__Work instruction__: Count lines, not occurrences: report how many lines in the records hold the string "unloaded", and nothing else.
(Records provided Opens)
(** ** Properties *)

(** End to end, from loading the module to the test program: after an open and a
    series of interrupts, a read delivers the messages in the order of the
    interrupts (those after the hundredth are dropped), and the test program shows
    the low 12 bits of each data word; fewer than a hundred messages are read.*)
Lemma driver_delivers major e rs len n :
  0 <= major -> open_ok e -> Forall (fun r => clears r.2) rs ->
  n = Nat.min len (Nat.min 100 (length rs)) -> (n < 100)%nat ->
  exists d, (my_init major ;;; device_open e ;;; irqs rs ;;; device_read len) unloaded =
      Done (Z.of_nat n, bytes (take n (List.map (fun r => decode r.1) rs))) d /\
    devtest_show n (bytes (take n (List.map (fun r => decode r.1) rs)))
      = List.map (fun r => Z.land r.1 0xfff) (take n rs).
Proof.
  intros Hm He Hrs -> Hn.
  destruct (opened_irqs major e rs Hm He Hrs) as (d & q & Hrun & Hd & Hq & Hh & _).
  set (ms := List.map (fun r => decode r.1) rs) in *.
  assert (Hlen : length ms = length rs) by apply length_map.
  destruct (read_loop_spec len 0 [] d q _ Hd Hq) as (q' & Hread & _ & _).
  { rewrite length_take, Hlen. lia. }
  rewrite length_take, take_take, Hlen in Hread.
  assert (Htk : take (Nat.min len 100) ms = take (Nat.min len (Nat.min 100 (length rs))) ms).
  { destruct (Nat.le_gt_cases (length rs) (Nat.min len 100)).
    - by rewrite !take_ge by lia.
    - f_equal. lia. }
  eexists. split.
  - unfold bind in Hrun |- *. destruct (my_init major unloaded) as [? d1 | |]; try done.
    destruct (device_open e d1) as [? d2 | |]; try done. rewrite Hrun. unfold device_read.
    rewrite Hread, Htk. reflexivity.
  - set (n := Nat.min len (Nat.min 100 (length rs))).
    replace n with (length (take n (List.map fst rs))) at 1 by (rewrite length_take, length_map; lia).
    replace (take n ms) with (List.map decode (take n (List.map fst rs)))
      by (unfold ms; by rewrite <- firstn_map, map_map).
    rewrite devtest_show_bytes, !firstn_map, map_map. done.
Qed.

(** A read of a hundred or more messages after a hundred interrupts, the
    capacity of the queue, reads past the end of its array. *)
Lemma full_read_overruns major e rs len :
  0 <= major -> open_ok e -> Forall (fun r => clears r.2) rs ->
  (100 <= length rs)%nat -> (100 <= len)%nat ->
  fails (my_init major ;;; device_open e ;;; irqs rs ;;; device_read len) OutOfBounds unloaded.
Proof.
  intros Hm He Hrs Hl Hlen.
  destruct (opened_irqs major e rs Hm He Hrs) as (d & q & Hrun & Hd & Hq & Hh & _).
  destruct (read_loop_overrun len 0 [] d q _ Hd Hq) as (d' & Hd').
  - rewrite Hh. change (Z.to_nat (99 - 0)) with 99%nat. lia.
  - rewrite Hh, length_take, length_map. change (Z.to_nat (99 - 0)) with 99%nat. lia.
  - exists d'. unfold bind in Hrun |- *. destruct (my_init major unloaded) as [? d1 | |]; try done.
    destruct (device_open e d1) as [? d2 | |]; try done. by rewrite Hrun.
Qed.
Lemma opened_reachable : reachable opened.
Proof.
  apply (reach_step (mk_sys d5 [Holding] false)); [| exact (step_irq (mk_sys d5 [Holding] false) 7 [0] d6 eq_refl eq_refl)].
  apply (reach_step (mk_sys d4 [Allocating] false)); [| exact (step_alloc (mk_sys d4 [Allocating] false) [] [] true true d5 eq_refl eq_refl)].
  apply (reach_step (mk_sys d3 [Using] false)); [| exact (step_get (mk_sys d3 [Using] false) [] [] d4 eq_refl eq_refl)].
  apply (reach_step (mk_sys d2 [Requesting] false)); [| exact (step_request (mk_sys d2 [Requesting] false) [] [] 0 d3 eq_refl eq_refl eq_refl)].
  apply (reach_step (booted d1)); [| exact (step_claim (booted d1) false d2 eq_refl)].
  by apply (reach_load 244).
Qed.

(** It has freed the interrupt in its close when a second process opens the device; then the
    first one destroys the queue of the second. *)
Definition d7 := after unclaim d6.
Definition d8 := after free_irq d7.
Definition d9 := after (claim false) d8.
Definition d10 := after (request 0) d9.
Definition d11 := after try_module_get d10.
Definition d12 := after (new_queue true true) d11.
Definition d13 := after destroy_queue d12.
Definition robbed : sys := mk_sys d13 [Holding; Putting] true.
(Records provided Closes)
__Answer to the exercise__: 4